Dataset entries
**********

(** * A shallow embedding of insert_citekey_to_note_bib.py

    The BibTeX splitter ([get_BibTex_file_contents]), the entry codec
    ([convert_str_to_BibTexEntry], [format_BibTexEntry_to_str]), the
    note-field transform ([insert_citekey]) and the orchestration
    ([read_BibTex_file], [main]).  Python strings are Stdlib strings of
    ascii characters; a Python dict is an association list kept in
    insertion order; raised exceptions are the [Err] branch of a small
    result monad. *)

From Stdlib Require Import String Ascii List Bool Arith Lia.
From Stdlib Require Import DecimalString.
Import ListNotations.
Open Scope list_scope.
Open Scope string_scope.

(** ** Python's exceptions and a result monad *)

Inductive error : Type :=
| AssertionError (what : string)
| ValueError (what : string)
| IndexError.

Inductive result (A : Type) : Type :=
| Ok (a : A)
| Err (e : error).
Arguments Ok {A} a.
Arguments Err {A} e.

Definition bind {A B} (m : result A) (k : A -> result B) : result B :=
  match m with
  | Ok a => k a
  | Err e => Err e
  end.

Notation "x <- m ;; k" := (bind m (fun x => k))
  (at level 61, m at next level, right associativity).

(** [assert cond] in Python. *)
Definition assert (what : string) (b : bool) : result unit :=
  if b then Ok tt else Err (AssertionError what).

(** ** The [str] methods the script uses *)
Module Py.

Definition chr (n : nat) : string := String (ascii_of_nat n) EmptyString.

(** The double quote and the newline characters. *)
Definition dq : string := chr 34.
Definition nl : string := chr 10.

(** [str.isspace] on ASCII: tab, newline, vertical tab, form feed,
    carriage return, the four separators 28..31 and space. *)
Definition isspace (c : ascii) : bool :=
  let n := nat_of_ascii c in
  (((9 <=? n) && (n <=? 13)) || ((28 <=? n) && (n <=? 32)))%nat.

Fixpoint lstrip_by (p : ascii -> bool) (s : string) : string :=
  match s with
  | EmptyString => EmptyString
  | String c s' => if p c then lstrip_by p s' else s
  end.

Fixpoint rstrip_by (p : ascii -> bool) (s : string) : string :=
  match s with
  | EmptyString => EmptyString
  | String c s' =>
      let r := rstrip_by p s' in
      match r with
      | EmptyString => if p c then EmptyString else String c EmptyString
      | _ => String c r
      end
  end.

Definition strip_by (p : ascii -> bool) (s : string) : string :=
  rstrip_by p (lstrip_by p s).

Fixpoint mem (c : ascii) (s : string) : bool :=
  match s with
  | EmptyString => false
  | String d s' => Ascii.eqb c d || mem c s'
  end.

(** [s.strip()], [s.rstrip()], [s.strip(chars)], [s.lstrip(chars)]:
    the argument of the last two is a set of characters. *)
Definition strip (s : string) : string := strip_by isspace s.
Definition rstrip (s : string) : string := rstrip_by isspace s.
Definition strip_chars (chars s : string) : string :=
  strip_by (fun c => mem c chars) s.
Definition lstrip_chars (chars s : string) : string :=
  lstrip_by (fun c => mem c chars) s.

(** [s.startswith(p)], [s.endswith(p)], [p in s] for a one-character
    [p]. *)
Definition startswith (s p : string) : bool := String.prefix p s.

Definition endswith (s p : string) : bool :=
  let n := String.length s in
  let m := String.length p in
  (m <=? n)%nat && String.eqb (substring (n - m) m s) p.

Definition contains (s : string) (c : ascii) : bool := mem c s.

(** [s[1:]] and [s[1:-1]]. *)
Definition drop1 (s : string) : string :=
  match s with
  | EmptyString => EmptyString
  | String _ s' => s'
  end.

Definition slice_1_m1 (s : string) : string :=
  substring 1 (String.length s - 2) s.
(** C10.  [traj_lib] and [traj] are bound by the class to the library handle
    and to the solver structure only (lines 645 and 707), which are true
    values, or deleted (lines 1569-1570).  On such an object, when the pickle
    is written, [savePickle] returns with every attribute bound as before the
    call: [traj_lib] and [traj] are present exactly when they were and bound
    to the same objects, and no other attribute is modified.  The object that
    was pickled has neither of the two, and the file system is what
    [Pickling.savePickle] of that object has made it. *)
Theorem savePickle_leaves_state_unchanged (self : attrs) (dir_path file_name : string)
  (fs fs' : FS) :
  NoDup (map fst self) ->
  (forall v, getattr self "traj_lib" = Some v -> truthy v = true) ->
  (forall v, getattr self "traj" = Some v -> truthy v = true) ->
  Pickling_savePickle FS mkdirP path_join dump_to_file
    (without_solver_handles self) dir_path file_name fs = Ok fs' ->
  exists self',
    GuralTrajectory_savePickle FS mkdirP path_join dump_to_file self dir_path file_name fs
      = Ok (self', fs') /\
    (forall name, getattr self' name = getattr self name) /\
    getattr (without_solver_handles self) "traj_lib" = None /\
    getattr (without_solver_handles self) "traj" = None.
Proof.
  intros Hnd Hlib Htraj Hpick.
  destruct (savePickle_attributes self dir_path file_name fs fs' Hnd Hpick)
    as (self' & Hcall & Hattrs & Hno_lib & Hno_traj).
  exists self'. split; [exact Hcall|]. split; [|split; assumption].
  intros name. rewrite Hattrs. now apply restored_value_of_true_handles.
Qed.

**********

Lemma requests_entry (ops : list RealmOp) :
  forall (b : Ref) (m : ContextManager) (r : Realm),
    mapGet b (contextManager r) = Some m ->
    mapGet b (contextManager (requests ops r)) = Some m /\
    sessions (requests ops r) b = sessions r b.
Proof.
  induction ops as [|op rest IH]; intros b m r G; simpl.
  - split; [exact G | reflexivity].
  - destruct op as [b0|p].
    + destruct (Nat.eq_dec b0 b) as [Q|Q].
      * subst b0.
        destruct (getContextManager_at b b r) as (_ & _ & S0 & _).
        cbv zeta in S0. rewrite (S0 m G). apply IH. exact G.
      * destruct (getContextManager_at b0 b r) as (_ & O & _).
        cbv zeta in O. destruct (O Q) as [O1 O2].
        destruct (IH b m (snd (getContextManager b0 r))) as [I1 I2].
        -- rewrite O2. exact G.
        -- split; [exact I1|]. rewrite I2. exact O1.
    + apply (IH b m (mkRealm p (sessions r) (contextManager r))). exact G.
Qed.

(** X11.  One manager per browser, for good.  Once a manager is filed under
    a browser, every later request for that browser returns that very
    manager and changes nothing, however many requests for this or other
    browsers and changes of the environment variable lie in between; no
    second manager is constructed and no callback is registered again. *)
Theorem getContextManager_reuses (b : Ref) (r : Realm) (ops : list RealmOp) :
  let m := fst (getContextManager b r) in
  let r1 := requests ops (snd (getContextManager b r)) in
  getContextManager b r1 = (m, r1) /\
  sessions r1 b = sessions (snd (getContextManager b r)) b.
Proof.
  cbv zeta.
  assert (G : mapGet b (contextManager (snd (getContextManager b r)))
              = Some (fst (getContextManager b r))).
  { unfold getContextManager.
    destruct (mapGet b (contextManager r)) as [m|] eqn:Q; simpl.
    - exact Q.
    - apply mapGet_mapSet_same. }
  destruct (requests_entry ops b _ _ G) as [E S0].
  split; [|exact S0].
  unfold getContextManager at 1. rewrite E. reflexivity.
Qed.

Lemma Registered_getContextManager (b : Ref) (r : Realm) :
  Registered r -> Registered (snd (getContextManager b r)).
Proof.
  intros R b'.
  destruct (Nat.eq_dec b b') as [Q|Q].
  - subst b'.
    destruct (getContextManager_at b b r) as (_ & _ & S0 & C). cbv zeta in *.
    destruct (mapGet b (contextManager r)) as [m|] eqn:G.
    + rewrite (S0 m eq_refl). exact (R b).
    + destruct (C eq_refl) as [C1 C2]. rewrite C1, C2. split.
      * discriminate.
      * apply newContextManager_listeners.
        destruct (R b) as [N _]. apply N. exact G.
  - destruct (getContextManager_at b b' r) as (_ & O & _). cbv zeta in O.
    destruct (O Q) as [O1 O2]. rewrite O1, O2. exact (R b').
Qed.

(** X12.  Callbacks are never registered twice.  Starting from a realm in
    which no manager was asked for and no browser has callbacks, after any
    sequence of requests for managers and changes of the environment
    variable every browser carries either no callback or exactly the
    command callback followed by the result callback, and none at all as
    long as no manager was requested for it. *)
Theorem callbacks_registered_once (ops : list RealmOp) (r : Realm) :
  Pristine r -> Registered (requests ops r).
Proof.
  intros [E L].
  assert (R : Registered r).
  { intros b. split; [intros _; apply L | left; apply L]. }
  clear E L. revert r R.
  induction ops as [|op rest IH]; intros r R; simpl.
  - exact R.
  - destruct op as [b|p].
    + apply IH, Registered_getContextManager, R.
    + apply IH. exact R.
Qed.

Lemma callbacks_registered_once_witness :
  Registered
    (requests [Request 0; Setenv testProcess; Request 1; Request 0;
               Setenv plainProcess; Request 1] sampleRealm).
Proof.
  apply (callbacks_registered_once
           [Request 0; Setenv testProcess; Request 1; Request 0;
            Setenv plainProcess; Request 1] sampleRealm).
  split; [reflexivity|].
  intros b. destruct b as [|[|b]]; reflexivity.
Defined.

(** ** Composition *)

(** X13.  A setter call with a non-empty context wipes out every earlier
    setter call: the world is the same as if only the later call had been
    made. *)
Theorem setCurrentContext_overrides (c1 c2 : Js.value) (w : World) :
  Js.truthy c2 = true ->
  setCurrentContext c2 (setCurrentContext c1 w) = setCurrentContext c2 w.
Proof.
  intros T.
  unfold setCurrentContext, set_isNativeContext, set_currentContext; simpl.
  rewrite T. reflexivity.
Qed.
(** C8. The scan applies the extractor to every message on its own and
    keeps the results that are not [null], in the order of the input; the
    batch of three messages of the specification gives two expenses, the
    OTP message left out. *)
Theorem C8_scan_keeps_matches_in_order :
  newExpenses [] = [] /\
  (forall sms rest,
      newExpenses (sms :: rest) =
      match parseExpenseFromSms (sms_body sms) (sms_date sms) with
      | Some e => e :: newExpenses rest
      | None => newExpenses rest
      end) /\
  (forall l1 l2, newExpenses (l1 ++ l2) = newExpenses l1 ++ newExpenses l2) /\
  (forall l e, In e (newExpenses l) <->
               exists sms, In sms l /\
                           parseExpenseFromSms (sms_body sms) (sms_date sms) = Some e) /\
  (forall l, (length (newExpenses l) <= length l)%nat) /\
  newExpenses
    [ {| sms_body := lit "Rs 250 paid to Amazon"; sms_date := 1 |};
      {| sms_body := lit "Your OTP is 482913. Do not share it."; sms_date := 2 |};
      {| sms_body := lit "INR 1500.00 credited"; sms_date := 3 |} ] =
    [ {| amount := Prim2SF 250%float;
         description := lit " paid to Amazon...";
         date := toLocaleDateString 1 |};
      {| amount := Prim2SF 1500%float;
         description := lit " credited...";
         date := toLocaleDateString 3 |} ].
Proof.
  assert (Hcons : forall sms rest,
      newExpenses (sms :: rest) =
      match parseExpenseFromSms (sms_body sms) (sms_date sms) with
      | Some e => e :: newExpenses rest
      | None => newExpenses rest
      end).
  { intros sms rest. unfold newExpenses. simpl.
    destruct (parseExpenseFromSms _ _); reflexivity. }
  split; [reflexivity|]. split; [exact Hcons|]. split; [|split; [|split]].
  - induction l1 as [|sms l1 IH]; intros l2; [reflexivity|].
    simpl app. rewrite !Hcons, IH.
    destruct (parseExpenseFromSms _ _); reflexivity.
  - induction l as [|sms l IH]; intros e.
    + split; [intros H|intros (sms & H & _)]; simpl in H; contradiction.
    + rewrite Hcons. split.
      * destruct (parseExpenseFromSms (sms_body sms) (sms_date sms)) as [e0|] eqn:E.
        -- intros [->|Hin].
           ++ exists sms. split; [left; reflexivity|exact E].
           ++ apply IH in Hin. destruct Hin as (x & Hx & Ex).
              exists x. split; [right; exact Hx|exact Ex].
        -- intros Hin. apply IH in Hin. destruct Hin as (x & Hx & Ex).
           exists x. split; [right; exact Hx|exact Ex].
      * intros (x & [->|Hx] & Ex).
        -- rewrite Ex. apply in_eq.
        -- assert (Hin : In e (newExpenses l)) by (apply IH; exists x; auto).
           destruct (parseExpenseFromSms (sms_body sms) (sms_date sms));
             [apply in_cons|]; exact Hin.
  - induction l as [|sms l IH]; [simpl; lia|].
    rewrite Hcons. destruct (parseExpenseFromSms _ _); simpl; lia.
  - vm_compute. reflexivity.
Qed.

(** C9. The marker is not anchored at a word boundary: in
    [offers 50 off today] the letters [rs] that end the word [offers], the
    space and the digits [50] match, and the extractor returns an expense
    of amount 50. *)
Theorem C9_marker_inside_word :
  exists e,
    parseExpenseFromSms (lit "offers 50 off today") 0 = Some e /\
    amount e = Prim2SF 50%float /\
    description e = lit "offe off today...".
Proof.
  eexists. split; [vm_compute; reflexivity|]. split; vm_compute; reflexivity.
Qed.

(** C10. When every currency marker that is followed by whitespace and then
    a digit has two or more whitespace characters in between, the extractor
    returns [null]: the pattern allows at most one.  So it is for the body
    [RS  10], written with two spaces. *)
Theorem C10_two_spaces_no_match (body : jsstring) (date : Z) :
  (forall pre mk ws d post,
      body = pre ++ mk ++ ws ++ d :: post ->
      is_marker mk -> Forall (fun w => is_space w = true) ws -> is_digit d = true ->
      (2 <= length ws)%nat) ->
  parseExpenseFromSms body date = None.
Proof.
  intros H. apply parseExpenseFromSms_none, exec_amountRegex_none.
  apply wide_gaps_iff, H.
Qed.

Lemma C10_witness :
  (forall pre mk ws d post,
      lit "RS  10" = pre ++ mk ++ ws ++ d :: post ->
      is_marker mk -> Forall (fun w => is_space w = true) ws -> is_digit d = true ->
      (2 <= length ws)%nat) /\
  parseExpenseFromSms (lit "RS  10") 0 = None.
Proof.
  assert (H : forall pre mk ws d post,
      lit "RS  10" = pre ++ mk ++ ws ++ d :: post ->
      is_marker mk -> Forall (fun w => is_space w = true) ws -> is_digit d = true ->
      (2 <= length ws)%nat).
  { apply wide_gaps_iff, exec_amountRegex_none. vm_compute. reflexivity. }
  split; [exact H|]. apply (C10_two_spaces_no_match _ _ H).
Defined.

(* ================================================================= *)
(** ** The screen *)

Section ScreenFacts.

**********

§ What to do
Show all lines in the entries above where the word "float" appears.

§ Written solution
    [ {| amount := Prim2SF 250%float;
      {| amount := Prim2SF 1500%float;
    amount e = Prim2SF 50%float /\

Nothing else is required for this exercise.